Gold-Mining Pollution Exposure, Health Effects and Private Healthcare Expenditure in Tanzania
2021
This article examines an important externality that polluting industries may impose on peoples’ health in their proximities. To ascertain the actual health outcomes and expenditure associated with mining
pollution, this study (on a gold mine in Tanzania) used the Coarsened Exact Matching (CEM) approach,
which matches the social, economic, and environmental risk-factor characteristics of households in
treated and control groups. It also used a linear and logistics regression using CEM Weight to obtain
robust treatment effects.
The results show that health outcomes (proxied by stunting rate) were significant within 10km of the nearby mine. The probability of a child in the treated group being stunted was 0.226 greater than for a
child with similar social, economic, and environmental risk factors in the control group. Moreover, the
OLS regression suggested similarly that the children in the treated group had height-for-age Z-scores
(HAZ06) of 0.827 less than for similar children in the control group. Further regression of HAZ06 on the distance from the mine provided robust evidence that health scores (HAZ06) among children increased statistically by 0.0212 for every kilometre they were further away from the mining site. These findings suggest that the less a person is exposed to mining pollutions (i.e., the further from the mine), the less the
health impact.
Furthermore, the results showed that households within 10 km of the mine are spending 55 202
Tanzanian shillings (TZS) more on health per person per year than those further than 10km away. The regression of per-capita health expenditure on distance provides more evidence that healthcare expenditure per capita decreases by TZS 712 for every 1km increase in the average distance from the residence to the mining site. Drawing intuition from the hedonic theory, we further interpreted the results
in terms of ‘willingness to accept' (WTA); it was found that on average, the households staying within
10km of the mine (i.e., the victims of mining pollution) are willing to accept (WTA) minimum per-capita
compensation for health expenditure of TZS 55 202 per annum (equivalent to USD 24.75). The
minimum WTA increases closer to the mine site and decreases further away.
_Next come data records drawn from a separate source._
(* ===== verification/VmPlan.v ===== *)
(** * Provisioning the relay

    [apps/operator-cli/src/vm.rs]: the commands that build the relay's release,
    create and reach its virtual machine, install the release there and delete
    it again.  Scripts, units and configurations are the texts the command
    writes; [gcloud], [cargo] and the proxy are programs of the workstation. *)

From stdpp Require Import base gmap strings list.
From Stdlib Require Import ZArith Lia Ascii String.
From S2P Require Import Prelude Text NetText FileTree Shell Foundation ReleaseIntegrity RuntimeArtifacts.
From S2P Require Import ConfigJson Workstation.
Local Open Scope string_scope.
Local Open Scope Z_scope.

Module VmManifest.
Record t := mk {
  project : string;
  zone : string;
  instance_name : string;
  machine_type : option string;
  image_family : option string;
  image_project : option string;
  network : option string;
  static_external_ip : option string;
  tags : option (list string);
  control_token_env : string;
  ui_token_env : string;
  rotation_token_env : option string;
  device_token_env : string;
  reverse_tunnel_cert_der_b64_env : string;
  reverse_tunnel_key_der_b64_env : string;
  relay_user_env : string;
  relay_password_env : string;
  server_private_key_env : string;
  phone_public_key_env : string;
  phone_allowed_ip : option string;
  listen_port : option Z;
}.
End VmManifest.

Module VmSecrets.
Record t := mk {
  control_token : string;
  ui_token : string;
  rotation_token : string;
  device_token : string;
  reverse_tunnel_cert_der_b64 : string;
  reverse_tunnel_key_der_b64 : string;
  relay_user : string;
  relay_password : string;
  server_private_key : string;
  phone_public_key : string;
}.
End VmSecrets.

Module ProvisionVmArgs.
Record t := mk {
  manifest_path : string;
  output_dir : string;
  release_id : string;
  ssh_user : string;
  ssh_key : string;
  create_only : bool;
}.
End ProvisionVmArgs.

Module DeleteVmArgs.
Record t := mk { manifest_path : string; delete_firewall_rules : bool }.
End DeleteVmArgs.

(** [serde_json]: the manifest's reader and the indented text of a value. *)
Class VmJson := {
  vm_manifest_from_json : string -> option VmManifest.t;
  print_pretty : Value -> string;
}.

Definition RELAY_GATE_UPSTREAM : string := "127.0.0.1:1080".

Definition newline : string := of_bytes [10].
Definition quoted (s : string) : string := double_quote ++ s ++ double_quote.

(** Lines of a file, each ended. *)
Definition text_of (ls : list string) : string := foldr (fun l rest => l ++ newline ++ rest) "" ls.

(** ** Configurations *)

(** The lines of the three environment files. *)
Definition control_plane_env (s : VmSecrets.t) : string :=
  text_of
    ["CONTROL_PLANE_LISTEN=" ++ quoted "127.0.0.1:8080";
     "CONTROL_PLANE_ADMIN_TOKEN=" ++ systemd_env_quote (VmSecrets.control_token s);
     "CONTROL_PLANE_DEVICE_TOKEN=" ++ systemd_env_quote (VmSecrets.device_token s);
     "CONTROL_PLANE_UI_TOKEN=" ++ systemd_env_quote (VmSecrets.ui_token s);
     "CONTROL_PLANE_ROTATION_TOKEN=" ++ systemd_env_quote (VmSecrets.rotation_token s)].

Definition relay_gate_env (s : VmSecrets.t) : string :=
  text_of
    ["CONTROL_PLANE_ADMIN_TOKEN=" ++ systemd_env_quote (VmSecrets.control_token s);
     "CONTROL_PLANE_URL=" ++ quoted "http://127.0.0.1:8080";
     "RELAY_GATE_DEVICE_ID=" ++ quoted "b4a6b2f4-5f6f-4fd1-baa4-b7d241b49a06";
     "RELAY_GATE_UPSTREAM=" ++ quoted RELAY_GATE_UPSTREAM].

Definition reverse_tunnel_server_env (s : VmSecrets.t) : string :=
  text_of
    ["REVERSE_TUNNEL_LISTEN=" ++ shell_quote_validated "0.0.0.0:443";
     "REVERSE_TUNNEL_TCP_LISTEN=" ++ shell_quote_validated "127.0.0.1:18091";
     "REVERSE_TUNNEL_TRANSPORT=" ++ shell_quote_validated "hybrid";
     "REVERSE_TUNNEL_PUBLIC_PROXY_LISTEN="
       ++ shell_quote_validated "127.0.0.1:14080,127.0.0.1:14081,127.0.0.1:14128";
     "REVERSE_TUNNEL_AUTH_TOKEN=" ++ shell_quote (VmSecrets.device_token s);
     "REVERSE_TUNNEL_SERVER_NAME=" ++ shell_quote_validated "mobile-proxy-relay";
     "REVERSE_TUNNEL_CERT_DER_B64=" ++ shell_quote (VmSecrets.reverse_tunnel_cert_der_b64 s);
     "REVERSE_TUNNEL_KEY_DER_B64=" ++ shell_quote (VmSecrets.reverse_tunnel_key_der_b64 s)].

Definition proxy_user (s : VmSecrets.t) : Value :=
  VObject [("username", VString (VmSecrets.relay_user s)); ("password", VString (VmSecrets.relay_password s))].

Definition inbound (s : VmSecrets.t) (kind tag : string) (port : Z) : Value :=
  VObject [("type", VString kind); ("tag", VString tag); ("listen", VString "127.0.0.1");
           ("listen_port", VNumber (PosInt port)); ("users", VArray [proxy_user s])].

Definition socks_outbound (s : VmSecrets.t) (tag server : string) (port : Z) : Value :=
  VObject [("type", VString "socks"); ("tag", VString tag); ("server", VString server);
           ("server_port", VNumber (PosInt port)); ("version", VString "5");
           ("username", VString (VmSecrets.relay_user s)); ("password", VString (VmSecrets.relay_password s))].

(** The value; [serde_json] prints the keys of an object in its own order. *)
Definition public_proxy_config (s : VmSecrets.t) : Value :=
  VObject
    [("log", VObject [("level", VString "info"); ("timestamp", VBool true)]);
     ("inbounds", VArray
        [inbound s "mixed" "mixed-public" 11080; inbound s "socks" "socks-public" 11081;
         inbound s "http" "http-public" 13128; inbound s "mixed" "reverse-mixed-public" 12080;
         inbound s "socks" "reverse-socks-public" 12081; inbound s "http" "reverse-http-public" 12128]);
     ("outbounds", VArray
        [socks_outbound s "wireguard-phone" "10.66.66.2" 1080;
         socks_outbound s "reverse-tunnel-phone" "127.0.0.1" 14081]);
     ("route", VObject
        [("rules", VArray
            [VObject
               [("inbound", VArray [VString "reverse-mixed-public"; VString "reverse-socks-public";
                                    VString "reverse-http-public"]);
                ("action", VString "route"); ("outbound", VString "reverse-tunnel-phone")]]);
         ("final", VString "wireguard-phone")])].

Definition wg_config (m : VmManifest.t) (s : VmSecrets.t) : string :=
  text_of
    ["[Interface]"; "Address = 10.66.66.1/24";
     "ListenPort = " ++ u64_to_string (default 51820 (VmManifest.listen_port m));
     "PrivateKey = " ++ VmSecrets.server_private_key s; "SaveConfig = false"; ""; "[Peer]";
     "PublicKey = " ++ VmSecrets.phone_public_key s;
     "AllowedIPs = " ++ default "10.66.66.2/32" (VmManifest.phone_allowed_ip m);
     "PersistentKeepalive = 25"].

(** ** Scripts and units *)

(** A text in which a tilde stands for a double quote. *)
Definition quotes : string -> string :=
  map_chars (fun c => if bool_decide (byte_of c = 126) then double_quote else String c "").

Definition install_script (release_id : string) : string :=
  text_of
    ["set -euxo pipefail";
     "REL='" ++ release_id ++ "'";
     quotes "SRC=~/tmp/mobile-proxy-vm-release-" ++ release_id ++ quotes "~";
     quotes "install -d /opt/mobile-relaycontrolpoint/releases/~$REL~ /opt/mobile-public-proxy /etc/mobile-relaycontrolpoint /var/lib/mobile-relaycontrolpoint /etc/wireguard /etc/nginx/stream-available /etc/nginx/stream-enabled";
     quotes "install -m 0755 ~$SRC/bin/control-plane~ /opt/mobile-relaycontrolpoint/releases/~$REL~/control-plane";
     quotes "install -m 0755 ~$SRC/bin/relay-gate~ /opt/mobile-relaycontrolpoint/releases/~$REL~/relay-gate";
     quotes "install -m 0755 ~$SRC/bin/reverse-tunnel-server~ /opt/mobile-relaycontrolpoint/releases/~$REL~/reverse-tunnel-server";
     quotes "install -m 0755 ~$SRC/bin/sing-box~ /opt/mobile-public-proxy/sing-box";
     quotes "install -m 0600 ~$SRC/config/control-plane.env~ /etc/mobile-relaycontrolpoint/control-plane.env";
     quotes "install -m 0600 ~$SRC/config/relay-gate.env~ /etc/mobile-relaycontrolpoint/relay-gate.env";
     quotes "install -m 0600 ~$SRC/config/reverse-tunnel-server.env~ /etc/mobile-relaycontrolpoint/reverse-tunnel-server.env";
     "set +x";
     "set -a";
     ". /etc/mobile-relaycontrolpoint/reverse-tunnel-server.env";
     "set +a";
     quotes "printf '%s' ~$REVERSE_TUNNEL_CERT_DER_B64~ | base64 -d | openssl x509 -inform DER -out /etc/mobile-relaycontrolpoint/control-plane.crt";
     quotes "printf '%s' ~$REVERSE_TUNNEL_KEY_DER_B64~ | base64 -d | openssl pkey -inform DER -out /etc/mobile-relaycontrolpoint/control-plane.key";
     "chmod 0600 /etc/mobile-relaycontrolpoint/control-plane.crt /etc/mobile-relaycontrolpoint/control-plane.key";
     "set -x";
     quotes "install -m 0600 ~$SRC/config/wg0.conf~ /etc/wireguard/wg0.conf";
     quotes "install -m 0600 ~$SRC/config/public-proxy.json~ /opt/mobile-public-proxy/config.json";
     quotes "install -m 0644 ~$SRC/systemd/mobile-relaycontrolpoint.service~ /etc/systemd/system/mobile-relaycontrolpoint.service";
     quotes "install -m 0644 ~$SRC/systemd/mobile-relay-gate.service~ /etc/systemd/system/mobile-relay-gate.service";
     quotes "install -m 0644 ~$SRC/systemd/mobile-public-proxy.service~ /etc/systemd/system/mobile-public-proxy.service";
     quotes "install -m 0644 ~$SRC/systemd/mobile-reverse-tunnel-server.service~ /etc/systemd/system/mobile-reverse-tunnel-server.service";
     quotes "install -m 0644 ~$SRC/nginx/mobile-control-plane-tls~ /etc/nginx/sites-available/mobile-control-plane-tls";
     quotes "install -m 0644 ~$SRC/nginx/mobile-public-proxy.conf~ /etc/nginx/stream-available/mobile-public-proxy.conf";
     quotes "ln -sfn /opt/mobile-relaycontrolpoint/releases/~$REL~ /opt/mobile-relaycontrolpoint/current";
     "rm -f /etc/nginx/sites-enabled/default /etc/nginx/sites-enabled/mobile-relaycontrolpoint";
     "ln -sfn /etc/nginx/sites-available/mobile-control-plane-tls /etc/nginx/sites-enabled/mobile-control-plane-tls";
     "ln -sfn /etc/nginx/stream-available/mobile-public-proxy.conf /etc/nginx/stream-enabled/mobile-public-proxy.conf";
     "grep -q 'stream-enabled' /etc/nginx/nginx.conf || printf '\nstream { include /etc/nginx/stream-enabled/*.conf; }\n' >> /etc/nginx/nginx.conf";
     "systemctl daemon-reload";
     "systemctl enable --now wg-quick@wg0 mobile-relaycontrolpoint.service mobile-public-proxy.service nginx.service mobile-relay-gate.service mobile-reverse-tunnel-server.service";
     "systemctl restart wg-quick@wg0 mobile-relaycontrolpoint.service mobile-public-proxy.service nginx.service mobile-relay-gate.service mobile-reverse-tunnel-server.service";
     "nginx -t"].
(* ===== verification/DeviceSupport.v ===== *)
(** * Reaching the phone

    [apps/operator-cli/src/device_support.rs]: what the operator's commands for
    the phone share: validation of names and paths, [adb], verification of the
    installed files, and the health, VPN and proxy checks after an installation. *)

From stdpp Require Import base gmap strings list.
From Stdlib Require Import ZArith Lia Ascii String.
From S2P Require Import Prelude Text NetText FileTree Shell Foundation ReleaseIntegrity RuntimeArtifacts.
From S2P Require Import Commands Devices HostDaemon ConfigJson Workstation VmPlan.
Local Open Scope string_scope.
Local Open Scope Z_scope.

Definition PRIMARY_TUNNEL_OWNER : string := "first_party_reverse_tunnel".
Definition STOCK_WIREGUARD_OWNER : string := "stock_wireguard_bridge".
Definition APP_OWNED_TUNNEL_OWNER : string := "first_party_vpn_service".
Definition ANDROID_EGRESS_TUNNEL_OWNER : string := "first_party_android_egress".
Definition STOCK_WIREGUARD_PACKAGE : string := "com.wireguard.android".
Definition APP_OWNED_TUNNEL_PACKAGE : string := "com.example.mobileproxy".
Definition APP_OWNED_TUNNEL_DISABLED_REASON : string :=
  "first_party_vpn_service is disabled after physical validation on July 26, 2026: Android VpnService did not expose a routable 10.66.66.2 listener for the rooted proxy runtime".

(** The part of the manifest that the phone's commands read. *)
Module PhoneManifest.
Record t := mk {
  device_id : string;
  admin_token_env : string;
  relay_user_env : string;
  relay_password_env : string;
  relay_host : string;
  relay_http_port : option Z;
}.
End PhoneManifest.

(** ** Validation *)

Definition validate_tunnel_owner (value : string) : result unit OpsError :=
  if bool_decide (value = PRIMARY_TUNNEL_OWNER) || bool_decide (value = STOCK_WIREGUARD_OWNER)
     || bool_decide (value = ANDROID_EGRESS_TUNNEL_OWNER) then Ok tt
  else if bool_decide (value = APP_OWNED_TUNNEL_OWNER) then Err (Bail APP_OWNED_TUNNEL_DISABLED_REASON)
  else Err (Bail ("unsupported tunnel owner " ++ value ++ "; expected " ++ PRIMARY_TUNNEL_OWNER ++ ", "
                  ++ ANDROID_EGRESS_TUNNEL_OWNER ++ ", or " ++ STOCK_WIREGUARD_OWNER)).

Definition release_char (c : Z) : bool :=
  is_ascii_alphanumeric c || (c =? 45) || (c =? 95) || (c =? 46).

Definition validate_release_id (value : string) : result unit OpsError :=
  if bool_decide (value = "") || (64 <? len value)
     || negb (is_some_and (head (chars value)) is_ascii_alphanumeric)
     || negb (is_some_and (last (chars value)) is_ascii_alphanumeric)
     || negb (all_chars release_char value)
  then Err (Invalid "release_id") else Ok tt.

(** [Component::Normal]: neither the root, nor [.] at the start, nor [..]. *)
Definition parent_piece (piece : list Z) : bool := bool_decide (piece = [46; 46]).

Definition validate_device_path (value field : string) : result unit OpsError :=
  if (256 <? len value) || negb (is_absolute value) || bool_decide (components value = [])
     || existsb parent_piece (components value)
     || negb (all_chars (fun c => is_ascii_alphanumeric c || (c =? 47) || (c =? 45) || (c =? 95) || (c =? 46)) value)
  then Err (Invalid field) else Ok tt.

(** A relative path that starts with [.] has it as a component. *)
Definition leading_dot (value : string) : bool :=
  bool_decide (head (split_bytes 47 (bytes value)) = Some [46]).

Definition validate_relative_release_path (value : string) : result unit OpsError :=
  if bool_decide (value = "") || is_absolute value || leading_dot value
     || existsb parent_piece (components value)
  then Err (Invalid "invalid release-relative path") else Ok tt.

Definition parse_ipv4_octet (value : string) : option Z :=
  if bool_decide (value = "") || ((1 <? len value) && starts_with "0" value) then None
  else parse_unsigned 255 value.

Definition is_ipv4 (value : string) : bool :=
  let parts := split 46 value in
  forallb (fun part => is_some (parse_ipv4_octet part)) parts
  && (Z.of_nat (List.length parts) =? 4).

(** ** Parsing what the phone prints *)

Definition find_map {A B} (f : A -> option B) : list A -> option B :=
  fix go l := match l with
              | [] => None
              | x :: rest => match f x with Some y => Some y | None => go rest end
              end.

Definition parse_package_uid (output package_name : string) : option Z :=
  find_map (fun line =>
    if negb (contains ("package:" ++ package_name) line) then None
    else find_map (fun part => strip_prefix "uid:" part ≫= parse_unsigned 4294967295) (split_whitespace line))
    (lines output).

(** [s.split(pattern).nth(1)] for a text pattern. *)
Fixpoint after_first_of (p s : string) : option string :=
  match strip_prefix p s with
  | Some rest => Some rest
  | None => match s with EmptyString => None | String _ s' => after_first_of p s' end
  end.
Fixpoint before_next (p s : string) : string :=
  if starts_with p s then ""
  else match s with EmptyString => "" | String c s' => String c (before_next p s') end.

(** The first run of digits. *)
Fixpoint take_digits (l : list Z) : list Z :=
  match l with
  | b :: rest => if is_ascii_digit b then b :: take_digits rest else []
  | [] => []
  end.
Definition first_digits (l : list Z) : option (list Z) :=
  match take_digits (drop_while (fun b => negb (is_ascii_digit b)) l) with
  | [] => None
  | digits => Some digits
  end.

Definition parse_active_vpn_owner_uid (connectivity_dump : string) : option Z :=
  find_map (fun line =>
    if negb (contains "Transports:" line) || negb (contains "VPN" line) || negb (contains "OwnerUid:" line)
    then None
    else rest ← after_first_of "OwnerUid:" line;
         digits ← first_digits (bytes (before_next "OwnerUid:" rest));
         parse_unsigned 4294967295 (of_bytes digits)) (lines connectivity_dump).

(** ** The phone over [adb] *)

(** What the commands ask over the network: the forwarded health endpoint and a
    page through the relay's proxy; and the JSON of manifests and health. *)
Class PhoneLink (W : Type) `{Blake3} := {
  manifest_from_json : string -> option PhoneManifest.t;
  query_health : Z -> string -> W -> option HealthRecord.t * W;
  health_from_json : list Z -> option HealthRecord.t;
  smoke_request : string -> string -> string -> W -> option (list Z) * W;
  (** whether the metadata is supported, and the path of each entry, if there is
      an array of entries *)
  manifest_view : list Z -> option (bool * option (list (option string)));
}.

(** [String::from_utf8_lossy], for text that is text. *)
Definition lossy_text (b : list Z) : string := of_bytes b.

Section Phone.
Context `{Blake3, !ReleaseJson} {W : Type} `{!Station W, !PhoneLink W}.
Local Open Scope rust_scope.

Definition bounded_env (name : string) : Ops W string :=
  let! value := from_option (MissingEnv name) (env_var name) in
  let! _ := guard (negb (bool_decide (value = "") || (4096 <? len value) || any_char is_control value))
              (Invalid name) in
  yield value.

Definition load_manifest (path : string) : Ops W PhoneManifest.t :=
  let! text := file_text (repo_path path) in
  from_option NotJson (manifest_from_json text).

Definition admin_token (m : PhoneManifest.t) : Ops W string := bounded_env (PhoneManifest.admin_token_env m).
These findings have an important implication for environmental and industrial policies. They suggest
environmental regulations should be tightened, to ensure that the pollution emitted by mines is within
acceptable limits for health as laid down by the WHO. Moreover, there is a need for a thorough review of
industrial policies (especially in terms of local content) to ensure that compensation policies and local
multiplier effects are adequate to offset the negative health and income effects.